Потому что, стоило векам скрыть от нее свет, тьма начинала наползать на нее… И все же — это была не та абсолютная, кромешная тьма, которой она боялась, тьма подземелья, липкая зловонная тьма, ледяная тьма без единого лучика. Нет, в той тьме, которая царила за закрытыми веками, все же вспыхивали иногда блики света. А в темноте комнатки, в которой ее поселили, полностью темно никогда не бывало… В щель между шторами проникал свет уличных фонарей, и этого хватало, чтобы сделать темноту не черной, а синей или серой, чтобы можно было различать предметы… А если различаешь предметы значит, это не абсолютная темнота!

Позже, когда Ольга сказала, что боится темноты, в ее комнатке стали оставлять включенный ночник.

Но она не посмела пожаловаться, что боится засыпать…

Во сне темнота наползала на нее. Настоящая темнота когда даже собственных рук, поднесенных к лицу, не видно!

Кромешная темнота без единого лучика света, жадная, всепоглощающая темнота.

Там, глубоко-глубоко под землей…

Те люди, которые живут и двигаются наверху, даже представить себе не могут, что под ними — целый мир, в котором тоже живут, что под ними — такая глубина… А в центре глубины — и вовсе бездна, которой нет пределов… До недр земли, а может — глубже: в другие, страшные миры!
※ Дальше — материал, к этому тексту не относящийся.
Lemma contiguous_snoc len cs c :
  contiguous len cs → (offset c).1 < (offset c).2 ≤ len → 0 ≤ (offset c).1 →
  (∀ d, list.last cs = Some d → (offset d).2 = (offset c).1) → contiguous len (cs ++ [c]).
Proof.
  intros Hcs Hc H0 Hlast. induction cs as [|d cs IH]; [done|].
  destruct Hcs as (Hd & Hd0 & Hn & Hcs). rewrite <- app_comm_cons. split; [done|]. split; [done|].
  split.
  - destruct cs as [|e cs]; simpl; [by apply Hlast|done].
  - apply IH; [done|]. intros e He. apply Hlast. destruct cs; [done|]. exact He.
Qed.

Lemma chunks_ok_snoc len cs c :
  chunks_ok len cs → kind c ≠ SENTINEL → kind c ∉ kind <$> cs →
  (offset c).1 < (offset c).2 ≤ len → 0 ≤ (offset c).1 →
  (∀ d, list.last cs = Some d → (offset d).2 = (offset c).1) → chunks_ok len (cs ++ [c]).
Proof.
  intros [Hc Hk Hs] Hsent Hdup Hr H0 Hlast. split.
  - by apply contiguous_snoc.
  - rewrite fmap_app. apply list.NoDup_app. split; [done|]. split; [set_solver|apply list.NoDup_singleton].
  - rewrite fmap_app. set_solver.
Qed.

Lemma e_offset_nonneg toc : bytes_ok toc → 0 ≤ e_offset toc.
Proof.
  intros H. unfold e_offset. apply from_be_bound. by apply Forall_take, Forall_drop.
Qed.

(** The loop never panics on a table that is long enough, keeps the invariant,
    and ends right behind the entries. *)
Lemma toc_loop_ok todo idx len toc cs :
  bytes_ok toc → (12 * (todo + 1) ≤ length toc)%nat → chunks_ok len cs →
  (∀ d, list.last cs = Some d → (offset d).2 = e_offset toc) →
  match toc_loop todo idx len toc cs with
  | Panic => False
  | Err _ => True
  | Ok (cs', toc') => chunks_ok len cs' ∧ length cs' = (length cs + todo)%nat ∧
                      toc' = drop (12 * todo) toc
  end.
Proof.
  revert idx toc cs. induction todo as [|todo IH]; intros idx toc cs Hb Hl Hok Hlast.
  - cbn [toc_loop]. split; [done|]. split; [lia|done].
  - rewrite toc_loop_S by lia.
    destruct (bytes_eqb (e_kind toc) SENTINEL) eqn:Es; [done|]. cbn [negb ensure mbind outcome_bind].
    rewrite existsb_kind. case_bool_decide as Hdup; [done|]. cbn [negb ensure mbind outcome_bind].
    destruct (Z.ltb_spec len (e_offset toc)); [done|]. cbn [negb ensure mbind outcome_bind].
    destruct (Z.ltb_spec len (e_offset (drop 12 toc))); [done|]. cbn [negb ensure mbind outcome_bind].
    destruct (Z.leb_spec (e_offset (drop 12 toc)) (e_offset toc)); [done|].
    cbn [negb ensure mbind outcome_bind].
    set (c := {| kind := e_kind toc; offset := (e_offset toc, e_offset (drop 12 toc)) |}).
    assert (chunks_ok len (cs ++ [c])) as Hok'.
    { apply chunks_ok_snoc; [done| |done|cbn [c offset fst snd]; lia| |done].
      - by apply bool_decide_eq_false in Es.
      - by apply e_offset_nonneg. }
    pose proof (IH (idx + 1) (drop 12 toc) (cs ++ [c]) ltac:(by apply Forall_drop)
      ltac:(rewrite length_drop; lia) Hok') as IHc.
    specialize (IHc ltac:(intros d; rewrite last_snoc; by intros [= <-])).
    destruct (toc_loop todo (idx + 1) len (drop 12 toc) (cs ++ [c])) as [[cs' toc']| |]; try done.
    destruct IHc as (Hcs' & Hlen' & Htoc'). rewrite length_app in Hlen'. simpl in Hlen'.
    split; [done|]. split; [lia|]. rewrite Htoc', drop_drop. f_equal. lia.
Qed.

Lemma contiguous_in len cs c :
  contiguous len cs → c ∈ cs → 0 ≤ (offset c).1 < (offset c).2 ∧ (offset c).2 ≤ len.
Proof.
  induction cs as [|d cs IH]; intros Hcs Hc; [by apply elem_of_nil in Hc|].
  destruct Hcs as (Hd & H0 & _ & Hcs). apply elem_of_cons in Hc as [->|Hc]; [lia|auto].
Qed.

Lemma find_kind_Some k cs c :
  find (λ c, bytes_eqb (kind c) k) cs = Some c → c ∈ cs ∧ kind c = k.
Proof.
  intros H. apply find_some in H as [Hin Hk]. split; [by apply list_elem_of_In|].
  by apply bool_decide_eq_true in Hk.
Qed.
Lemma find_kind_None k cs :
  find (λ c, bytes_eqb (kind c) k) cs = None ↔ k ∉ kind <$> cs.
Proof.
  induction cs as [|c cs IH]; [simpl; set_solver|]. cbn [find]. rewrite fmap_cons.
  unfold bytes_eqb at 1. case_bool_decide; [set_solver|]. rewrite IH. set_solver.
Qed.
Lemma find_kind_in cs c :
  NoDup (kind <$> cs) → c ∈ cs → find (λ e, bytes_eqb (kind e) (kind c)) cs = Some c.
Proof.
  induction cs as [|d cs IH]; intros Hnd Hc; [by apply elem_of_nil in Hc|].
  rewrite fmap_cons in Hnd. apply list.NoDup_cons in Hnd as [Hd Hnd]. cbn [find]. unfold bytes_eqb at 1.
  apply elem_of_cons in Hc as [->|Hc]; [by rewrite bool_decide_eq_true_2|].
  rewrite bool_decide_eq_false_2; [by apply IH|]. intros He. apply Hd. rewrite He.
  by apply list_elem_of_fmap_2.
Qed.

Lemma data_by_id_in idx data c :
  zlen data < 2 ^ 64 → chunks_ok (zlen data) (chunks idx) → c ∈ chunks idx →
  data_by_id idx data (kind c) =
  Ok (take (Z.to_nat ((offset c).2 - (offset c).1)) (drop (Z.to_nat (offset c).1) data)).
Proof.
  intros Hlen [Hc Hk _] Hin. unfold data_by_id, offset_by_id.
  rewrite (find_kind_in _ c Hk Hin). cbn [fmap option_fmap option_map ok_or mbind outcome_bind].
  pose proof (contiguous_in _ _ _ Hc Hin) as Hr. unfold into_usize.
  rewrite !checked_in by lia. cbn [mbind option_bind ok_or outcome_bind fst snd].
  by rewrite get_range_in by lia.
Qed.

(** What decoding gives its clients. *)
Lemma from_bytes_ok (data : bytes) (toc_offset num : Z) :
  bytes_ok data → 0 ≤ toc_offset ≤ zlen data → 0 ≤ num →
  safe (from_bytes data toc_offset num)
    (λ idx, chunks_ok (zlen data) (chunks idx) ∧ num_chunks idx = num ∧ 0 < num).
Proof.
  intros Hb Htoc Hpos. unfold from_bytes. apply safe_ensure. intros Hnum%negb_true_iff%Z.eqb_neq.
  rewrite get_from_in by done. cbn [expect mbind outcome_bind].
  set (toc := drop (Z.to_nat toc_offset) data).
  apply safe_ensure. intros Hsize%negb_true_iff%Z.ltb_ge. unfold ENTRY_SIZE in Hsize.
  pose proof (toc_loop_ok (Z.to_nat num) 0 (zlen data) toc [] ltac:(by apply Forall_drop)) as Hloop.
  specialize (Hloop ltac:(unfold zlen in Hsize; lia)).
  specialize (Hloop ltac:(split; [done|constructor|set_solver]) ltac:(done)).
  destruct (toc_loop (Z.to_nat num) 0 (zlen data) toc []) as [[cs toc']| |]; [|done|done].
  destruct Hloop as (Hok & Hcs & ->). cbn [mbind outcome_bind]. unfold to_kind.
  rewrite (get_range_0 _ 4) by (unfold zlen in *; rewrite length_drop; lia).
  cbn [expect mbind outcome_bind]. apply safe_ensure. intros _. cbn [safe chunks].
  split; [done|]. unfold num_chunks, zlen. cbn [chunks]. simpl in Hcs. lia.
Qed.

(** The range of a chunk, if there is one, lies in the file. *)
Lemma validated_offset_ok {T} idx k (validate : Z * Z → T) len :
  chunks_ok len (chunks idx) → len < 2 ^ 64 →
  match validated_usize_offset_by_id idx k validate with
  | Ok x => ∃ r, x = validate r ∧ 0 ≤ r.1 < r.2 ∧ r.2 ≤ len
  | Err _ => True
  | Panic => False
  end.
Proof.
  intros Hok Hlen. unfold validated_usize_offset_by_id. destruct (find _ _) as [c|] eqn:Hf; [|done].
  apply find_kind_Some in Hf as [Hc _]. pose proof (contiguous_in _ _ _ (ok_contiguous _ _ Hok) Hc) as Hr.
  unfold into_usize_or_panic, into_usize. rewrite !checked_in by lia. cbn.
  exists (offset c). split; [by destruct (offset c)|lia].
Qed.
Lemma highest_offset_ok idx len :
  chunks_ok len (chunks idx) → 0 < num_chunks idx → ∃ o, highest_offset idx = Ok o ∧ 0 ≤ o ≤ len.
Proof.
  intros Hok Hn. unfold highest_offset. destruct (list.last (chunks idx)) as [c|] eqn:Hl.
  - cbn. eexists. split; [done|]. apply list.last_Some in Hl as [l Hl].
    pose proof (contiguous_in len (chunks idx) c (ok_contiguous _ _ Hok) ltac:(rewrite Hl; set_solver)). lia.
  - apply last_None in Hl. unfold num_chunks in Hn. rewrite Hl in Hn. done.
Qed.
Подземный мир под Москвой — глубже, чем тоннели метро, глубже, чем пресловутый подземный городок военных, глубже, чем легендарные бункера под кремлем.

В самом глубоком месте подземного мира — зал.

В этом зале всегда царит тьма. Всегда… Это — закон.

В центре зала — яма. Глубокая. Бездонная.

В бездне — НЕЧТО.

ОНО шевелится. Ворочается. Вздыхает. Иногда — недовольно ворчит, и тогда гул идет по всему подземному миру, и отголоски его слышны на станциях метро, и люди не понимают, отчего им вдруг становится тревожно.

Иногда ОНО требует жертв.

Чаще — просто поклонения… ОНО питается восторгом и экстазом верных ЕМУ. ОНО питается болью. ОНО любит грязь…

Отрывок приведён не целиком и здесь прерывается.